This is the fifth in a series of 6 blog posts by Simon Strong about his portfolio career. Reading how people have created their own portfolio career can be useful to inspire you to create one yourself.
In case you missed them, here are parts 1, 2, 3, 4 & 5
Here is part 1:
https://liberateyourtalent.wordpress.com/2015/04/11/simon-strongs-portfolio-career-1/
Here is part 2:
https://liberateyourtalent.wordpress.com/2015/04/16/simon-strongs-portfolio-career-2/
Here is part 3:
https://liberateyourtalent.wordpress.com/2015/05/04/simon-strongs-portfolio-career-3/
Here is Part 4:
https://liberateyourtalent.wordpress.com/2015/05/22/simon-strongs-portfolio-career-4/
Here is part 5
https://liberateyourtalent.wordpress.com/2015/10/19/simon-strongs-portfolio-career-5-of-6/
The rest of this blog is in Simon’s own words.
How do you approach marketing your portfolio career?
I’d really like to take advice on that one! I’ve come to realise that marketing and branding consultants suck at marketing themselves.

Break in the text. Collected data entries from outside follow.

(** X1: the redirects are followed to the URL at which they end, and
    the answer of that URL alone decides.  When it answers 200 and the
    body arrives in full, [downloadFile] resolves and the destination
    holds exactly that body, whatever it held before.  When the body
    breaks off, the promise is never settled and the destination holds
    the part that arrived.  When a redirect leads to a string that
    [https.get] refuses, a relative [Location] for one, the throw is
    lost in the response callback: the promise is never settled and the
    destination is an empty file. *)
Theorem downloadFile_redirects_then_body net fuel url dest (fs : Download.FileSystem) u :
  Transfer.landing net fuel url = Some u ->
  (forall loc body,
     net u = Download.Response 200 loc body ->
     snd (Download.downloadFile net fuel url dest fs) = Download.Resolved /\
     fst (Download.downloadFile net fuel url dest fs) !! dest = Some body) /\
  (forall partial,
     net u = Download.Truncated partial ->
     snd (Download.downloadFile net fuel url dest fs) = Download.Pending /\
     fst (Download.downloadFile net fuel url dest fs) !! dest = Some partial) /\
  (forall err,
     net u = Download.Throws err ->
     u <> url ->
     snd (Download.downloadFile net fuel url dest fs) = Download.Pending /\
     fst (Download.downloadFile net fuel url dest fs) !! dest = Some "") /\
  (snd (Download.downloadFile net fuel url dest fs) = Download.Resolved ->
   exists loc body, net u = Download.Response 200 loc body).
Proof.
  intros Hland. rewrite (downloadFile_at_landing _ _ _ _ _ _ Hland). cbv zeta.
  repeat split.
  - rewrite H. reflexivity.
  - rewrite H. apply piped_fresh.
  - rewrite H. reflexivity.
  - rewrite H. apply piped_fresh.
  - rewrite H. destruct (String.eqb_spec u url); [contradiction|reflexivity].
  - rewrite H. simpl. unfold Download.createWriteStream. apply lookup_insert_eq.
  - destruct (net u) as [code loc body|partial|err|err]; simpl.
    + destruct (Nat.eqb_spec code 200) as [->|_]; simpl; [eauto|discriminate].
    + discriminate.
    + discriminate.
    + destruct (String.eqb u url); discriminate.
Qed.

Lemma downloadFile_redirects_then_body_witness :
  (snd (Download.downloadFile redirecting_server 8 asset_url install_path
          {[ install_path := "previous binary" ]}) = Download.Resolved /\
   fst (Download.downloadFile redirecting_server 8 asset_url install_path
          {[ install_path := "previous binary" ]}) !! install_path = Some "ELF binary") /\
  (snd (Download.downloadFile relative_redirect_server 8 asset_url install_path
          {[ install_path := "previous binary" ]}) = Download.Pending /\
   fst (Download.downloadFile relative_redirect_server 8 asset_url install_path
          {[ install_path := "previous binary" ]}) !! install_path = Some "") /\
  (snd (Download.downloadFile breaking_server 8 asset_url install_path
          {[ install_path := "previous binary" ]}) = Download.Pending /\
   fst (Download.downloadFile breaking_server 8 asset_url install_path
          {[ install_path := "previous binary" ]}) !! install_path = Some "ELF bin").
Proof.
  split; [|split].
  - apply (proj1 (downloadFile_redirects_then_body redirecting_server 8 asset_url
             install_path {[ install_path := "previous binary" ]}
             "https://objects.example/two" eq_refl) "" "ELF binary" eq_refl).
  - apply (proj1 (proj2 (proj2 (downloadFile_redirects_then_body relative_redirect_server 8
             asset_url install_path {[ install_path := "previous binary" ]}
             "/releases/elm_lsp-linux-x64" eq_refl))) "TypeError: Invalid URL" eq_refl
             ltac:(discriminate)).
  - apply (proj1 (proj2 (downloadFile_redirects_then_body breaking_server 8 asset_url
             install_path {[ install_path := "previous binary" ]} asset_url eq_refl))
             "ELF bin" eq_refl).
Defined.

(** X2: [downloadFile] reads and writes no file but the destination:
    however the download ends, every other path holds what it held. *)
Theorem downloadFile_other_files_untouched net fuel url dest (fs : Download.FileSystem) p :
  p <> dest ->
  fst (Download.downloadFile net fuel url dest fs) !! p = fs !! p.
Proof.
  intros Hp. unfold Download.downloadFile.
  pose proof (request_frame net fuel url dest (Download.createWriteStream dest fs) p Hp)
    as Hframe.
  destruct (Download.request net fuel url dest _) as [fs' [settled|e]];
    cbn [fst] in *; rewrite Hframe;
    unfold Download.createWriteStream; apply lookup_insert_ne; congruence.
Qed.

Lemma downloadFile_other_files_untouched_witness :
  fst (Download.downloadFile Download.unreachable_server 8 asset_url install_path
         {[ "/home/u/notes.txt" := "keep" ]}) !! "/home/u/notes.txt" = Some "keep".
Proof.
  rewrite (downloadFile_other_files_untouched Download.unreachable_server 8 asset_url
             install_path {[ "/home/u/notes.txt" := "keep" ]} "/home/u/notes.txt"
             ltac:(discriminate)).
  apply lookup_singleton_eq.
Defined.

(** X3: every way [downloadFile] rejects.  The redirects have ended at
    some URL, and one of three holds.  The request to that URL failed:
    the error is passed on and no file is left at the destination.  Its
    status was neither 200 nor a redirect: the message is
    "Download failed: <status>" and the destination is an empty file.
    Or [https.get] threw on the URL that [downloadFile] was called with,
    before any request: the promise is rejected with what was thrown
    and the destination is an empty file, which nothing unlinks.  What
    [https.get] throws after a redirect never rejects.  A rejected
    download never leaves part of a body. *)
Theorem downloadFile_rejected_cases net fuel url dest (fs : Download.FileSystem) msg :
  snd (Download.downloadFile net fuel url dest fs) = Download.Rejected msg ->
  exists u,
    Transfer.landing net fuel url = Some u /\
    ((net u = Download.RequestError msg /\
      fst (Download.downloadFile net fuel url dest fs) !! dest = None) \/
     (exists code loc body,
        net u = Download.Response code loc body /\
        code <> 200 /\ code <> 301 /\ code <> 302 /\
        msg = "Download failed: " +:+ string_of_nat code /\
        fst (Download.downloadFile net fuel url dest fs) !! dest = Some "") \/
     (u = url /\
      net url = Download.Throws msg /\
      fst (Download.downloadFile net fuel url dest fs) !! dest = Some "")).
Proof.
  intros Hrej.
  destruct (downloadFile_settled_landing net fuel url dest fs) as [u Hland];
    [rewrite Hrej; discriminate|].
  exists u. split; [exact Hland|].
  pose proof (landing_not_redirect _ _ _ _ Hland) as Hred.
  rewrite (downloadFile_at_landing _ _ _ _ _ _ Hland) in Hrej |- *. cbv zeta in *.
  destruct (net u) as [code loc body|partial|err|err] eqn:Hnet.
  - right. left. exists code, loc, body.
    specialize (Hred _ _ _ eq_refl). apply orb_false_iff in Hred as [H302 H301].
    apply Nat.eqb_neq in H302, H301.
    destruct (Nat.eqb_spec code 200) as [->|H200]; simpl in *; [discriminate Hrej|].
    injection Hrej as <-. repeat split; try assumption.
    unfold Download.createWriteStream. apply lookup_insert_eq.
  - discriminate Hrej.
  - left. simpl in *. injection Hrej as <-. split; [reflexivity|].
    unfold Download.unlink. apply lookup_delete_eq.
  - right. right. destruct (String.eqb_spec u url) as [->|_]; [|discriminate Hrej].
    simpl in *. injection Hrej as <-. repeat split; [exact Hnet|].
    unfold Download.createWriteStream. apply lookup_insert_eq.
Qed.

Lemma downloadFile_rejected_cases_witness :
  exists u,
    Transfer.landing no_url 8 "elm_lsp-linux-x64" = Some u /\
    ((no_url u = Download.RequestError "TypeError: Invalid URL" /\
      fst (Download.downloadFile no_url 8 "elm_lsp-linux-x64" install_path ∅)
        !! install_path = None) \/
     (exists code loc body,
        no_url u = Download.Response code loc body /\
        code <> 200 /\ code <> 301 /\ code <> 302 /\
        "TypeError: Invalid URL" = "Download failed: " +:+ string_of_nat code /\
        fst (Download.downloadFile no_url 8 "elm_lsp-linux-x64" install_path ∅)
          !! install_path = Some "") \/
     (u = "elm_lsp-linux-x64" /\
      no_url "elm_lsp-linux-x64" = Download.Throws "TypeError: Invalid URL" /\
      fst (Download.downloadFile no_url 8 "elm_lsp-linux-x64" install_path ∅)
        !! install_path = Some "")).
Proof.
  apply (downloadFile_rejected_cases no_url 8 "elm_lsp-linux-x64" install_path ∅
           "TypeError: Invalid URL" eq_refl).
Defined.

(** The outcome of a download does not depend on how many GETs are
    allowed, once they suffice: if [downloadFile] settles within [fuel]
    GETs, it does the same with any larger number. *)
Lemma downloadFile_settled_stable net fuel fuel' url dest (fs : Download.FileSystem) :
  snd (Download.downloadFile net fuel url dest fs) <> Download.Pending ->
  fuel <= fuel' ->
  Download.downloadFile net fuel' url dest fs = Download.downloadFile net fuel url dest fs.
Proof.
  intros Hsettled Hle.
  destruct (downloadFile_settled_landing _ _ _ _ _ Hsettled) as [u Hland].
  rewrite (downloadFile_at_landing _ _ _ _ _ _ Hland).
  rewrite (downloadFile_at_landing _ _ _ _ _ _ (landing_more_fuel _ _ _ _ _ Hland Hle)).
  reflexivity.
Qed.

Example downloadFile_settled_stable_example :
  Download.downloadFile redirecting_server 100 asset_url install_path ∅ =
  Download.downloadFile redirecting_server 3 asset_url install_path ∅.
Proof.
  apply (downloadFile_settled_stable redirecting_server 3 100 asset_url install_path ∅);
    [discriminate|lia].
Qed.

(** X4: the redirects are followed without a bound.  When the URL lies
    in a set of URLs that all answer with a 301/302 redirect into the
    set (a redirect cycle, for one), [downloadFile] never settles,
    however many GETs are allowed, and the destination stays an empty
    file. *)
Theorem downloadFile_redirect_cycle_pending net (cycle : string -> Prop) url dest
    (fs : Download.FileSystem) :
  cycle url ->
  (forall u, cycle u -> exists next, Transfer.redirects_to (net u) next /\ cycle next) ->
  forall fuel,
    Download.downloadFile net fuel url dest fs =
      (Download.createWriteStream dest fs, Download.Pending).
Proof.
  intros Hurl Hcycle fuel. apply downloadFile_pending.
  revert url Hurl. induction fuel as [|fuel IH]; intros url Hurl; simpl; [reflexivity|].
  destruct (Hcycle url Hurl) as (next & (code & body & -> & Hcode) & Hnext).
  destruct Hcode as [-> | ->]; simpl; apply IH, Hnext.
Qed.

Lemma downloadFile_redirect_cycle_pending_witness :
  Download.downloadFile looping_server 1000 asset_url install_path ∅ =
    (Download.createWriteStream install_path ∅, Download.Pending).
Proof.
  apply (downloadFile_redirect_cycle_pending looping_server (fun _ => True) asset_url
           install_path ∅ I).
  intros u _. exists u. split; [|exact I].
  exists 302, "". split; [reflexivity|]. right. reflexivity.
Defined.

(** ** More of the binary locator *)

(** X6: [findServerBinary] never returns a path that is not on disk:
    whatever it returns exists and is one of its four candidates, the
    configured path, the installed binary, the release build or the
    debug build. *)
Theorem findServerBinary_sound {path : PathApi} (h : Locator.Host) p :
  Locator.findServerBinary h = Some p ->
  Locator.existsSync h p = true /\
  (Locator.server_path h = Some p \/
   p = Locator.downloadedBinary h \/
   p = Locator.releaseBuild h \/
   p = Locator.debugBuild h).
Proof.
  unfold Locator.findServerBinary.
  destruct (Locator.config_usable h) eqn:Hcfg.
  - intros Hp. apply config_usable_iff in Hcfg as (q & Hq & _ & Hex).
    rewrite Hq in Hp. injection Hp as <-. auto.
  - destruct (Locator.existsSync h (Locator.downloadedBinary h)) eqn:Hdl.
    + intros [= <-]. auto.
    + intros Hfind. apply find_some in Hfind as [Hin Hex].
      split; [exact Hex|]. unfold Locator.devPaths in Hin. simpl in Hin.
      destruct Hin as [<-|[<-|[]]]; auto.
Qed.
(** [Insert(cols, rowid)]: the table and [*rowid] after the call. *)
Definition Insert (t : updaterTableX) (cols : list value) (rowid : Z)
    : res (updaterTableX * Z) :=
  c0 ← index cols 0;
  let val := as_string c0 in
  let id := if rowid =? 0 then nextID t else rowid in
  Ok (mkTable (rows t ++ [mkRow id val]) (wrap64 (id + 1)), id).

(** The loop of [Update] over the rows, from the first one. *)
Fixpoint update_loop (rs : list updRow) (oldRowid : Z) (cols : list value)
    (newRowid : option Z) : res (list updRow) :=
  match rs with
  | [] => Err ("row " +:+ Itoa oldRowid +:+ " not found")
  | r :: rest =>
      if id r =? oldRowid then
        c0 ← index cols 0;
        let id' :=
          match newRowid with
          | Some new =>
              if negb (new =? 0) && negb (new =? oldRowid) then new else id r
          | None => id r
          end in
        Ok (mkRow id' (as_string c0) :: rest)
      else
        rest' ← update_loop rest oldRowid cols newRowid;
        Ok (r :: rest')
  end.

Definition Update (t : updaterTableX) (oldRowid : Z) (cols : list value)
    (newRowid : option Z) : res updaterTableX :=
  rs ← update_loop (rows t) oldRowid cols newRowid;
  Ok (mkTable rs (nextID t)).

Fixpoint delete_loop (rs : list updRow) (oldRowid : Z) : res (list updRow) :=
  match rs with
  | [] => Err ("row " +:+ Itoa oldRowid +:+ " not found")
  | r :: rest =>
      if id r =? oldRowid then Ok rest
      else rest' ← delete_loop rest oldRowid; Ok (r :: rest')
  end.

Definition Delete (t : updaterTableX) (oldRowid : Z) : res updaterTableX :=
  rs ← delete_loop (rows t) oldRowid;
  Ok (mkTable rs (nextID t)).

(** A mutating statement of the engine. *)
Inductive stmt : Type :=
| SInsert (cols : list value) (rowid : Z)
| SUpdate (oldRowid : Z) (cols : list value) (newRowid : option Z)
| SDelete (oldRowid : Z).

(** One statement: the table afterwards (unchanged when the call fails)
    and the rowid an [Insert] reported. *)
Definition exec (s : stmt) (t : updaterTableX) : updaterTableX * option Z :=
  match s with
  | SInsert cols rowid =>
      match Insert t cols rowid with
      | Ok (t', r) => (t', Some r)
      | _ => (t, None)
      end
  | SUpdate old cols new =>
      match Update t old cols new with
      | Ok t' => (t', None)
      | _ => (t, None)
      end
  | SDelete old =>
      match Delete t old with
      | Ok t' => (t', None)
      | _ => (t, None)
      end
  end.

(** A sequence of statements: the final table and the rowids reported by
    the inserts, in order. *)
Fixpoint run (ss : list stmt) (t : updaterTableX) : updaterTableX * list Z :=
  match ss with
  | [] => (t, [])
  | s :: rest =>
      let '(t1, r) := exec s t in
      let '(t2, ids) := run rest t1 in
      (t2, match r with Some i => i :: ids | None => ids end)
  end.

(** Statements that are inserts with the unset rowid, or deletes. *)
Definition auto_or_delete (s : stmt) : bool :=
  match s with
  | SInsert _ rowid => rowid =? 0
  | SDelete _ => true
  | SUpdate _ _ _ => false
  end.

End Provider.
End updater.

(** ** The ArgIndex table and its test (module_test.go) *)

Module argidx.
Section Provider.
Context `{GoLib}.

(** The loop of [BestIndex] with its counter [next]. *)
Fixpoint best_loop (next : Z) (cs : list Constraint) : list Constraint :=
  match cs with
  | [] => []
  | c :: rest =>
      if negb (Usable c) || negb (op_is (Op c) OpEQ)
      then c :: best_loop next rest
      else set_ArgIndex next c :: best_loop (next + 1) rest
  end.

Definition BestIndex (info : IndexInfo) : res IndexInfo :=
  Ok (set_Constraints (best_loop 0 (Constraints info)) info).

(** What [TestVtabConstraintArgIndex] requires of the values its [Filter]
    captured for [WHERE c1 = 10 AND c2 = 20]. *)
Definition test_accepts (vals : list value) : bool :=
  match vals with
  | [VInt v1; VInt v2] => (v1 =? 10) && (v2 =? 20)
  | _ => false
  end.

End Provider.
End argidx.

(** ** The table with an oversized plan tag (module_test.go) *)

Module overflow.

Definition BestIndex (info : IndexInfo) : res IndexInfo :=
  Ok (set_IdxNum (MaxInt32 + 1) info).

(** What [TestVtabIdxNumOverflowError] requires of the error text. *)
Definition test_accepts (msg : string) : bool :=
  Contains msg "IdxNum" && Contains msg "int32".

End overflow.

(** ** The bridge dispatcher *)

Module bridge.
Section Dispatch.
Context `{GoLib}.

(** Modelled from the spec: the planning and filter trampolines of the
    Bridge Dispatcher (package [vtab] and the driver's [xBestIndex] /
    [xFilter]), which are not among the sources; spec sections 3, 4.3,
    4.4, 4.6, 6 and 7.  The dispatcher hands the provider a draft, checks
    what the provider wrote (the plan tag within 32 bits, the ArgIndex
    slots a dense 0-based sequence), and only then delivers the plan; the
    argument vector of [Filter] has one position per slot.  A slot is a
    0-based position, so a constraint is requested when its ArgIndex is
    not negative, and the draft carries -1. *)
Definition unrequested : Z := -1.

(** A candidate predicate of the engine: column, operator, whether its
    comparison value is known. *)
Record candidate : Type := mkCandidate {
  cand_column : Z; cand_op : ConstraintOp; cand_usable : bool;
}.

Definition draft (cands : list candidate) (orderBy : list (Z * bool))
    (colUsed : Z) : IndexInfo :=
  mkIndexInfo
    (map (fun c => mkConstraint (cand_column c) (cand_op c) (cand_usable c)
                     unrequested false) cands)
    orderBy colUsed 0 "" false.

Definition requested (c : Constraint) : bool := 0 <=? ArgIndex c.

(** The position in the argument vector a constraint's value goes to. *)
Definition slot_of (c : Constraint) : option nat :=
  if requested c then Some (Z.to_nat (ArgIndex c)) else None.

(** The slots a BestIndex call assigned, in constraint order. *)
Definition slots (cs : list Constraint) : list nat := omap slot_of cs.

(** A dense 0-based sequence: no slot twice, every slot below their
    number. *)
Definition dense (l : list nat) : bool :=
  bool_decide (NoDup l) && forallb (fun k => (k <? length l)%nat) l.

Definition check_IdxNum (n : Z) : res Z :=
  if in_int32 n then Ok n
  else Err ("vtab: BestIndex: IdxNum " +:+ Itoa n +:+ " does not fit int32").

Definition check_ArgIndex (cs : list Constraint) : res unit :=
  if dense (slots cs) then Ok ()
  else Err "vtab: BestIndex: ArgIndex values are not a dense 0-based sequence".

(** What reaches the engine after planning. *)
Record plan : Type := mkPlan {
  plan_idxNum : Z;
  plan_idxStr : string;
  plan_usage : list Constraint;
  plan_orderByConsumed : bool;
}.

(** The planning trampoline around a provider's [BestIndex]; a fault of
    the provider becomes an error. *)
Definition xBestIndex (BestIndex : IndexInfo -> res IndexInfo)
    (info : IndexInfo) : res plan :=
  match BestIndex info with
  | Ok info' =>
      n ← check_IdxNum (IdxNum info');
      _ ← check_ArgIndex (Constraints info');
      Ok (mkPlan n (IdxStr info') (Constraints info') (OrderByConsumed info'))
  | Err e => Err e
  | Panic => Err "vtab: BestIndex panicked"
  end.
(** X7.  After a call of [addToHistory] that returned true, [getState] returns
    the state that was added (as it prints), and there is nothing to redo. *)
Theorem added_state_is_current {A : Type} `{JsValue A}
    (maxLength : Z) (deepCopy : bool) (calls : list (HistoryManager.call A))
    (state : A) :
  (0 < maxLength)%Z ->
  let h := HistoryManager.run calls (HistoryManager.new maxLength deepCopy) in
  fst (HistoryManager.addToHistory state h) = Return true ->
  let h1 := snd (HistoryManager.addToHistory state h) in
  (exists v,
      HistoryManager.getState h1 = Return (HistoryManager.Value v)
      /\ stringify v = stringify state
      /\ (HistoryManager.deepCopy h = false -> v = state))
  /\ HistoryManager.canGoForward h1 = false.
Proof.
  intros HN h Hadd h1.
  pose proof (HistoryLaws.ring_run calls maxLength deepCopy HN) as Hr. fold h in Hr.
  pose proof (HistoryLaws.ring_bounded h Hr) as (Hp & Hs & He & Hl).
  pose proof (HistoryLaws.ring_positive h Hr) as Hpos.
  pose proof (HistoryLaws.addToHistory_true state h Hadd) as Heq. fold h1 in Heq.
  cbv zeta in Heq.
  set (pos' := if (length (HistoryManager.states h) =? 0)%nat then HistoryManager.pos h
               else posMod (HistoryManager.pos h + 1) (HistoryManager.maxLength h)) in *.
  assert (Hpos' : (0 <= pos')%Z).
  { subst pos'. destruct (length (HistoryManager.states h) =? 0)%nat; [lia|].
    pose proof (posMod_range (HistoryManager.pos h + 1) (HistoryManager.maxLength h) Hpos).
    lia. }
  split.
  - unfold HistoryManager.getState. rewrite Heq. simpl.
    rewrite HistoryFacts.length_array_set by done.
    destruct (Nat.eqb_spec (Nat.max (length (HistoryManager.states h))
                              (Z.to_nat pos' + 1)) 0) as [? | _]; [lia|].
    rewrite HistoryLaws.array_get_set_same by done.
    eexists. split; [done|]. split.
    + destruct (HistoryManager.deepCopy h); by rewrite ?stringify_copy.
    + by intros ->.
  - unfold HistoryManager.canGoForward. rewrite Heq. simpl.
    subst pos'. destruct (Nat.eqb_spec (length (HistoryManager.states h)) 0) as [Hz | _].
    + apply length_zero_iff_nil in Hz.
      destruct (HistoryLaws.ring_empty h Hr Hz) as (-> & _ & ->). done.
    + by rewrite Z.eqb_refl.
Qed.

The café is much easier because I have a product and a place.
What if any, is the personal brand used for your portfolio career?
Human Zoo works nicely across different facets of my work. But I’ve found that it’s personal reputation that seems to be what unlocks the opportunities for me. Human Zoo is more for me than for clients. I suppose it fulfils the convention of being a company name. Maybe when some of the innovation projects take off it’ll serve a more important role.
What advice would you give to someone considering a portfolio career?
Good Lord! I’m not sure anyone should take advice from me! I’m happy to help people to create products, services, insights, culture, possible futures and even businesses. But I wouldn’t dare suggest anyone listen to advice I’d have to offer. Except that I suspect that whatever it is that you are thinking – it’s probably at least partially right.
I’m also a big fan of the minimum viable product idea – what is the least you can do to get your idea working. We’ve all done it – spent a fortune on a website, business cards, and marketing collateral in order to be ‘professional’. It’s a lot of wasted money for nothing. It could all have been done for free (a simple off-the-peg website, simple text only business cards etc.). For the most part all that stuff is just an expensive distraction (in terms of finance, energy and time) from doing the actual work.
When I opened the café I had an espresso machine. I could make coffee and tea. The espresso machine ran on bottled water, and I washed up in a bucket. The entire set up was temporary. It cost as little as I could get away with. But people loved it – rustic charm I called it! And they adored watching and being a part of this little business – watching it, and me, grow. My biggest insight from this is that my customers aren’t paying for the coffee I’ve just served – they are paying for me to be there tomorrow – they are investing in tomorrow’s cup of coffee!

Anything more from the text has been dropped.